**EXERCISE DETAILS**
Nothing in the records should differ when you write them out again.

[Collected data]
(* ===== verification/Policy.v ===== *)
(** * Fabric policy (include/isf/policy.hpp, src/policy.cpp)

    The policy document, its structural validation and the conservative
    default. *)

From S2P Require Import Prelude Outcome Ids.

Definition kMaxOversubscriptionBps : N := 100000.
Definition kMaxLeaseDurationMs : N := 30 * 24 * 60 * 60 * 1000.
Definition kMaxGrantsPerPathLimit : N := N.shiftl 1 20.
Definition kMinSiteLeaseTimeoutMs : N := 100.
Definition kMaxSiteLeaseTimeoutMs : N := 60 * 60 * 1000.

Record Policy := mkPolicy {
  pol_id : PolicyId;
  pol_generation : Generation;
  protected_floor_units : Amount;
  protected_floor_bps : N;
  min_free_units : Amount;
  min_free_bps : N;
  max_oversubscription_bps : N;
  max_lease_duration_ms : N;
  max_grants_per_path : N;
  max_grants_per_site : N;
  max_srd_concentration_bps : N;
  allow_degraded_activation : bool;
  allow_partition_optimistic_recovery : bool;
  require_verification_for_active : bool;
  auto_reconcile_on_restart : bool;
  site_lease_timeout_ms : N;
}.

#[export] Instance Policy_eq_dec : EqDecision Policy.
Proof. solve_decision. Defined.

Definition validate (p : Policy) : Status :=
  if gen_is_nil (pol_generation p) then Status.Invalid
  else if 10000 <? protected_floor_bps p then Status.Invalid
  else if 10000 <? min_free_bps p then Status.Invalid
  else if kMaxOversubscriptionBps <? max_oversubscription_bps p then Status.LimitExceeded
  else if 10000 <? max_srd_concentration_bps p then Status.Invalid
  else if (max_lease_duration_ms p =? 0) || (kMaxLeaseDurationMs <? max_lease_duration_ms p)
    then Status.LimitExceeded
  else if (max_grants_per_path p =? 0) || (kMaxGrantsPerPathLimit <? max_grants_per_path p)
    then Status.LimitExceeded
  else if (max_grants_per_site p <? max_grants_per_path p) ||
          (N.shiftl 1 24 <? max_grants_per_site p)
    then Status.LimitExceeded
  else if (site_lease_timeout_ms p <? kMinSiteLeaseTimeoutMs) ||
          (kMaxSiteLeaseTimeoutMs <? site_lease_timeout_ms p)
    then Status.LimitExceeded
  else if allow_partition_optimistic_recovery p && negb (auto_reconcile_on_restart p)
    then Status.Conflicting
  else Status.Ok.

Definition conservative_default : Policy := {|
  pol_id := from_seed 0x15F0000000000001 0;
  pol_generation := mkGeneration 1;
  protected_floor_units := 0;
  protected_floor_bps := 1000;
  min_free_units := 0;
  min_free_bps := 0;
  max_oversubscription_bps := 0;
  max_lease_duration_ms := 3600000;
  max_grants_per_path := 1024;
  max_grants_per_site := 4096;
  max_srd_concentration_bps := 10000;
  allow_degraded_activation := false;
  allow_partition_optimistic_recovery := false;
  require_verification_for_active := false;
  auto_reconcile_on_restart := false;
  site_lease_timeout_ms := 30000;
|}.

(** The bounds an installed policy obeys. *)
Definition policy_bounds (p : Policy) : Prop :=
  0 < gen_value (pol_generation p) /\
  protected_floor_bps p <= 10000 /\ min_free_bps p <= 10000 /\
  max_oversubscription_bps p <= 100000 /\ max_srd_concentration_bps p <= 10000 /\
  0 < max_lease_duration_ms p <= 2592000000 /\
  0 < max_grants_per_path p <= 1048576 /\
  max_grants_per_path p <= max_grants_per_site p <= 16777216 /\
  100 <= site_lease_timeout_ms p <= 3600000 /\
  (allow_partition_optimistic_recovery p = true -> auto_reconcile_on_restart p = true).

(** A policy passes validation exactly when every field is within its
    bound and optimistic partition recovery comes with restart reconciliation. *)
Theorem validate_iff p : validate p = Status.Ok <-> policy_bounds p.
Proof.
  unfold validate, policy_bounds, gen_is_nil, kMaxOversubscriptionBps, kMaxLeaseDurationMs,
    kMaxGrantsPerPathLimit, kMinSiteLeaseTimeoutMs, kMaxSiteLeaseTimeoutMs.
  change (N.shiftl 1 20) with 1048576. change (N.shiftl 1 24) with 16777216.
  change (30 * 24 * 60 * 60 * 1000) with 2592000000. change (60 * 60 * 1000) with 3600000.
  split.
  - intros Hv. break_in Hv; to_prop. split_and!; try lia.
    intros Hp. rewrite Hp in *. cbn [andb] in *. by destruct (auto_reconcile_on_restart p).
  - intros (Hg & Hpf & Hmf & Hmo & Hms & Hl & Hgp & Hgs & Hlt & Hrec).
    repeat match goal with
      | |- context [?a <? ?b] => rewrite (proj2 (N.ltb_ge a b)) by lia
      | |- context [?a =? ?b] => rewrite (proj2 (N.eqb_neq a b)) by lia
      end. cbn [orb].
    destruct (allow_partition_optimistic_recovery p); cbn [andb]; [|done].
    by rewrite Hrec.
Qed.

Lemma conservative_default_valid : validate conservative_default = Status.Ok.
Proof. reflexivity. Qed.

**ANSWER TO THIS PROBLEM**
(* ===== verification/Policy.v ===== *)
(** * Fabric policy (include/isf/policy.hpp, src/policy.cpp)

    The policy document, its structural validation and the conservative
    default. *)

From S2P Require Import Prelude Outcome Ids.

Definition kMaxOversubscriptionBps : N := 100000.
Definition kMaxLeaseDurationMs : N := 30 * 24 * 60 * 60 * 1000.
Definition kMaxGrantsPerPathLimit : N := N.shiftl 1 20.
Definition kMinSiteLeaseTimeoutMs : N := 100.
Definition kMaxSiteLeaseTimeoutMs : N := 60 * 60 * 1000.

Record Policy := mkPolicy {
  pol_id : PolicyId;
  pol_generation : Generation;
  protected_floor_units : Amount;
  protected_floor_bps : N;
  min_free_units : Amount;
  min_free_bps : N;
  max_oversubscription_bps : N;
  max_lease_duration_ms : N;
  max_grants_per_path : N;
  max_grants_per_site : N;
  max_srd_concentration_bps : N;
  allow_degraded_activation : bool;
  allow_partition_optimistic_recovery : bool;
  require_verification_for_active : bool;
  auto_reconcile_on_restart : bool;
  site_lease_timeout_ms : N;
}.

#[export] Instance Policy_eq_dec : EqDecision Policy.
Proof. solve_decision. Defined.

Definition validate (p : Policy) : Status :=
  if gen_is_nil (pol_generation p) then Status.Invalid
  else if 10000 <? protected_floor_bps p then Status.Invalid
  else if 10000 <? min_free_bps p then Status.Invalid
  else if kMaxOversubscriptionBps <? max_oversubscription_bps p then Status.LimitExceeded
  else if 10000 <? max_srd_concentration_bps p then Status.Invalid
  else if (max_lease_duration_ms p =? 0) || (kMaxLeaseDurationMs <? max_lease_duration_ms p)
    then Status.LimitExceeded
  else if (max_grants_per_path p =? 0) || (kMaxGrantsPerPathLimit <? max_grants_per_path p)
    then Status.LimitExceeded
  else if (max_grants_per_site p <? max_grants_per_path p) ||
          (N.shiftl 1 24 <? max_grants_per_site p)
    then Status.LimitExceeded
  else if (site_lease_timeout_ms p <? kMinSiteLeaseTimeoutMs) ||
          (kMaxSiteLeaseTimeoutMs <? site_lease_timeout_ms p)
    then Status.LimitExceeded
  else if allow_partition_optimistic_recovery p && negb (auto_reconcile_on_restart p)
    then Status.Conflicting
  else Status.Ok.

Definition conservative_default : Policy := {|
  pol_id := from_seed 0x15F0000000000001 0;
  pol_generation := mkGeneration 1;
  protected_floor_units := 0;
  protected_floor_bps := 1000;
  min_free_units := 0;
  min_free_bps := 0;
  max_oversubscription_bps := 0;
  max_lease_duration_ms := 3600000;
  max_grants_per_path := 1024;
  max_grants_per_site := 4096;
  max_srd_concentration_bps := 10000;
  allow_degraded_activation := false;
  allow_partition_optimistic_recovery := false;
  require_verification_for_active := false;
  auto_reconcile_on_restart := false;
  site_lease_timeout_ms := 30000;
|}.

(** The bounds an installed policy obeys. *)
Definition policy_bounds (p : Policy) : Prop :=
  0 < gen_value (pol_generation p) /\
  protected_floor_bps p <= 10000 /\ min_free_bps p <= 10000 /\
  max_oversubscription_bps p <= 100000 /\ max_srd_concentration_bps p <= 10000 /\
  0 < max_lease_duration_ms p <= 2592000000 /\
  0 < max_grants_per_path p <= 1048576 /\
  max_grants_per_path p <= max_grants_per_site p <= 16777216 /\
  100 <= site_lease_timeout_ms p <= 3600000 /\
  (allow_partition_optimistic_recovery p = true -> auto_reconcile_on_restart p = true).

(** A policy passes validation exactly when every field is within its
    bound and optimistic partition recovery comes with restart reconciliation. *)
Theorem validate_iff p : validate p = Status.Ok <-> policy_bounds p.
Proof.
  unfold validate, policy_bounds, gen_is_nil, kMaxOversubscriptionBps, kMaxLeaseDurationMs,
    kMaxGrantsPerPathLimit, kMinSiteLeaseTimeoutMs, kMaxSiteLeaseTimeoutMs.
  change (N.shiftl 1 20) with 1048576. change (N.shiftl 1 24) with 16777216.
  change (30 * 24 * 60 * 60 * 1000) with 2592000000. change (60 * 60 * 1000) with 3600000.
  split.
  - intros Hv. break_in Hv; to_prop. split_and!; try lia.
    intros Hp. rewrite Hp in *. cbn [andb] in *. by destruct (auto_reconcile_on_restart p).
  - intros (Hg & Hpf & Hmf & Hmo & Hms & Hl & Hgp & Hgs & Hlt & Hrec).
    repeat match goal with
      | |- context [?a <? ?b] => rewrite (proj2 (N.ltb_ge a b)) by lia
      | |- context [?a =? ?b] => rewrite (proj2 (N.eqb_neq a b)) by lia
      end. cbn [orb].
    destruct (allow_partition_optimistic_recovery p); cbn [andb]; [|done].
    by rewrite Hrec.
Qed.

Lemma conservative_default_valid : validate conservative_default = Status.Ok.
Proof. reflexivity. Qed.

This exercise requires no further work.